The U.S. embargo on Cuba — or what’s left of it after President Obama’s dramatic Cuba policy announcement — may be a futile gesture. But it is, or was, not an empty gesture.
It put the United States firmly on record that it would have as little as possible to do with a regime whose misdeeds have included inviting Soviet nuclear weapons onto its soil, sponsoring violent guerrilla groups throughout the Western Hemisphere, harboring fugitives from U.S. justice and — last but certainly not least — systematically trampling its citizens’ most basic rights.
In place of this clear position, Obama has taken a stance that is more nuanced morally but, he assures us, more efficacious practically.
He might be right, too — if you believe that this administration, or its successors, will have the diplomatic smarts, and the attention span, to maneuver the Castro regime into letting its people have more freedom.
Count me among the skeptics. As Obama’s former Treasury secretary Timothy Geithner used to enjoy saying, “Plan beats no plan” — and Havana has more of a plan than Washington.
To be sure, President Raúl Castro is in a world of trouble, what with his failing economy and the likelihood that declining oil prices will force Havana’s Venezuelan sponsors to reduce their subsidies.
The one thing he does have is a clear goal, keeping himself and Cuba’s Communist elite in power, and a time-tested approach for doing so: permitting the minimum economic and political liberalization consistent with total control, and nothing more.
Greater engagement with the United States does indeed pose risks to the regime, not the least of which is that incoming tourists and businessmen will start to erode a pervasive system of social and political control.
But Cuba’s authorities have years of experience manipulating foreign investors from Latin America, Canada and Europe, and with controlling Cubans’ interactions with foreign visitors, who tend to be more interested in exploiting the local population than liberating it.
And on the plus side for Havana, Obama’s measures, particularly greater remittances from U.S.-based Cubans, promise to bring much-needed hard currency to the perennially cash-strapped island.
By contrast, Obama not only abandoned long-standing U.S. policy, he also denounced it, giving the regime a huge propaganda victory. “Long weeks of cheers and victory cries await us,” dissident journalist Yoani Sánchez observed ruefully.
The president traded these valuables for the wrongly imprisoned American Alan Gross — but no verifiable, irreversible democratic reform on Cuba’s part. To the contrary, Obama came dangerously close to endorsing the argument by Raúl Castro and his brother, Fidel, that there’s a binary choice between the status quo and chaos.

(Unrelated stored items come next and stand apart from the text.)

Lemma dispatch_plain tp cp w w' pre m attr value post len h d :
  w_rx w = pre ++ avp_mem m attr value ++ post → 6 + blen value <= 1023 → 0 <= attr <= AVP_MAX →
  avp_entry attr = (Some h, d) → h tp cp (blen pre) (6 + blen value) w = Ret 0 w' →
  dispatch_avp tp cp (blen pre) len 0 w = Ret (ANext (blen pre) len (hdr_word m (6 + blen value))) w'.
Proof.
  intros Hrx Hv Ha He Hh. pose proof (blen_nonneg value).
  destruct (hdr_word_bits m (6 + blen value)) as (HM & _ & _ & HL & Hu); [lia|].
  unfold dispatch_avp. rewrite (bind_eq _ _ _ (w_rx w) w) by done. rewrite Hrx.
  rewrite (ld16_at _ pre (hdr_word m (6 + blen value)) ((le16 VENDOR_ID ++ le16 attr) ++ value ++ post)
    (blen pre)) by (done || unfold avp_mem; napp).
  rewrite (bind_eq _ _ _ (hdr_word m (6 + blen value)) w) by done.
  rewrite (ld16_at _ (pre ++ le16 (hdr_word m (6 + blen value)) ++ le16 VENDOR_ID) attr (value ++ post)
    (blen pre + 4)); [|unfold avp_mem; napp|blen|unfold AVP_MAX in Ha; unfold_uint; lia].
  rewrite (bind_eq _ _ _ attr w) by done. rewrite He, HL. by rewrite (bind_eq _ _ _ _ _ Hh).
Qed.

“It does not serve America’s interests, or the Cuban people, to try to push Cuba toward collapse,” the president said. “Even if that worked — and it hasn’t for 50 years — we know from hard-earned experience that countries are more likely to enjoy lasting transformation if their people are not subjected to chaos.”

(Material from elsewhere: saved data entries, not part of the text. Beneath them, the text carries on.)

(* ===== verification/Finish.v ===== *)
(** * The control connection's state machine (control_finish in
    src/control.c) and what dials it (l2tp_call, lac_call, magic_lac_dial in
    src/xl2tpd.c)

    [control_finish] is called when the attributes of a message have been
    handled, and with message type 0 to open a tunnel or a call.  Each case
    of its [switch] is a definition of its own. *)

From S2P Require Import Prelude.
From S2P Require Import Md5.
From S2P Require Import Scheduler.
From S2P Require Import Buffer.
From S2P Require Import AvpSend.
From S2P Require Import State.
From S2P Require Import AddrPool.
From S2P Require Import Auth.
From S2P Require Import Logic.
From S2P Require Import Calls.
From S2P Require Import Pppd.
From S2P Require Import Messages.

Module Finish.
Import Md5 Scheduler Buffer AvpSend State AddrPool Auth Logic Calls Pppd Messages.
Open Scope Z_scope.

(** ** Helpers *)

Definition Mreserve (addr : Z) : M unit :=
  mem ← Mmalloc 1;
  _ ← need mem;
  upd (λ w, { w with w_uaddr := reserve_addr (w_uaddr w) addr }).
Definition Mget_addr (ipr : list iprange) : M Z :=
  u ← gets w_uaddr;
  match get_addr u ipr with Some a => mret a | None => nofuel end.

(** The message of a case that fails: [set_error] and [return -EINVAL]. *)
Definition fail_call (cp : nat) (error : Z) (msg : string) : M Z :=
  set_error cp error (str msg);; mod_c cp (λ c, { c with c_needclose := -1 });; mret (- EINVAL).

(** The host name a tunnel announces. *)
Definition own_hostname (t : tunnel) : M (list Z) :=
  lac_name ← (match t_lac t with
              | Some p => l ← get_lacp p; mret (lac_hostname l)
              | None => mret []
              end);
  if nonempty lac_name then mret (cstr lac_name)
  else
    lns_name ← (match t_lns t with
                | Some p => l ← get_lnsp p; mret (lns_hostname l)
                | None => mret []
                end);
    if nonempty lns_name then mret (cstr lns_name)
    else hostname ← gets w_hostname; mret (cstr hostname).

(** The attributes SCCRQ and SCCRP begin with. *)
Definition add_tunnel_avps (tp : nat) (buf : buffer) : M buffer :=
  t ← get_t tp;
  buf ← need (add_protocol_avp buf);
  buf ← need (add_frame_caps_avp buf (u16 (t_ourfc t)));
  buf ← need (add_bearer_caps_avp buf (u16 (t_ourbc t)));
  buf ← need (add_firmware_avp buf);
  name ← own_hostname t;
  buf ← need (add_hostname_avp buf name);
  buf ← need (add_vendor_avp buf);
  buf ← need (add_tunnelid_avp buf (u16 (t_ourtid t)));
  if 0 <=? t_ourrws t then need (add_avp_rws buf (u16 (t_ourrws t))) else mret buf.

(** [t->chal_them.challenge = malloc (MD_SIG_SIZE)] filled with entropy; the
    result is false when there is no memory. *)
Definition new_challenge (tp : nat) : M bool :=
  mem ← Mmalloc MD_SIG_SIZE;
  match mem with
  | None =>
      mod_t tp (λ t, { t with t_chal_them := { (t_chal_them t) with ch_challenge := None } });;
      mret false
  | Some bs =>
      bs ← mk_challenge bs MD_SIG_SIZE;
      mod_t tp (λ t, { t with t_chal_them := { (t_chal_them t) with ch_challenge := Some bs;
                                                                    ch_chal_len := MD_SIG_SIZE } });;
      mret true
  end.

Definition add_our_challenge (tp : nat) (buf : buffer) : M buffer :=
  t ← get_t tp;
  c ← need (ch_challenge (t_chal_them t));
  need (add_challenge_avp buf c (ch_chal_len (t_chal_them t))).

Definition schedule_hello (tp : nat) : M unit :=
  q ← Mschedule (Tv HELLO_DELAY 0) (Jhello tp);
  mod_t tp (λ t, { t with t_hello := Some q }).

(** ** pppd and its options *)

(** [add_opt (po, fmt)] with a constant; options are cut to [MAXSTRLEN - 1]
    bytes.  Allocation is taken to succeed. *)
Definition add_opt (po : list (list Z)) (s : list Z) : list (list Z) :=
  po ++ [take (Z.to_nat (MAXSTRLEN - 1)) s].
(** A configured string used as the format: a percent sign would make
    [vsnprintf] read arguments that are not there. *)
Definition add_opt_fmt (po : list (list Z)) (s : list Z) : M (list (list Z)) :=
  if existsb (Z.eqb 37) (cstr s) then ub else mret (add_opt po (cstr s)).

Definition IPADDY (addr : Z) : list Z :=
  dec (u8 addr) ++ [46] ++ dec (u8 (addr / 2 ^ 8)) ++ [46] ++
  dec (u8 (addr / 2 ^ 16)) ++ [46] ++ dec (u8 (addr / 2 ^ 24)).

In describing the reforms he does support, the president was vague: In particular, he made no forthright demand for free elections, just freedom for Cubans to “participate in the political process,” a right the Castros already claim to guarantee.
Instead, the president spoke more loosely of “empowering Cubans to build an open and democratic country,” with the help of greater remittances from their stateside relatives, more contact with U.S. travelers and businesses and so on.
Raúl Castro can live with that. He knows that when the hoopla over this week’s big policy move is over, when Obama has finished collecting kudos from foreign policy mavens who have been clamoring for a more “rational” U.S. Cuba policy, Obama and most of the rest of official Washington will move on to other things.
Meanwhile, Castro and his fellow military officers will remain in firm control of the political and economic levers of power in Cuba, including the little things — jobs, visas, building permits, export and import licenses, court cases — that really determine whether and how Cubans and Americans get to interact and how much freedom seeps in to the deeply traumatized society.
Castro can look forward to dealing with second-tier U.S. diplomats, torn between their belief in democracy and the bureaucratic imperative to keep their bosses’ “engagement” project on track. When needed, a new Cuba lobby in Washington will help explain why it would be counterproductive to press Havana for immediate reform.
If this scenario sounds familiar, it’s because it has already worked for China and Vietnam, with which the United States once made war but now does business. As President Obama noted Wednesday, our policy toward Cuba is now more consistent with our policy toward those unfree states. For better or worse.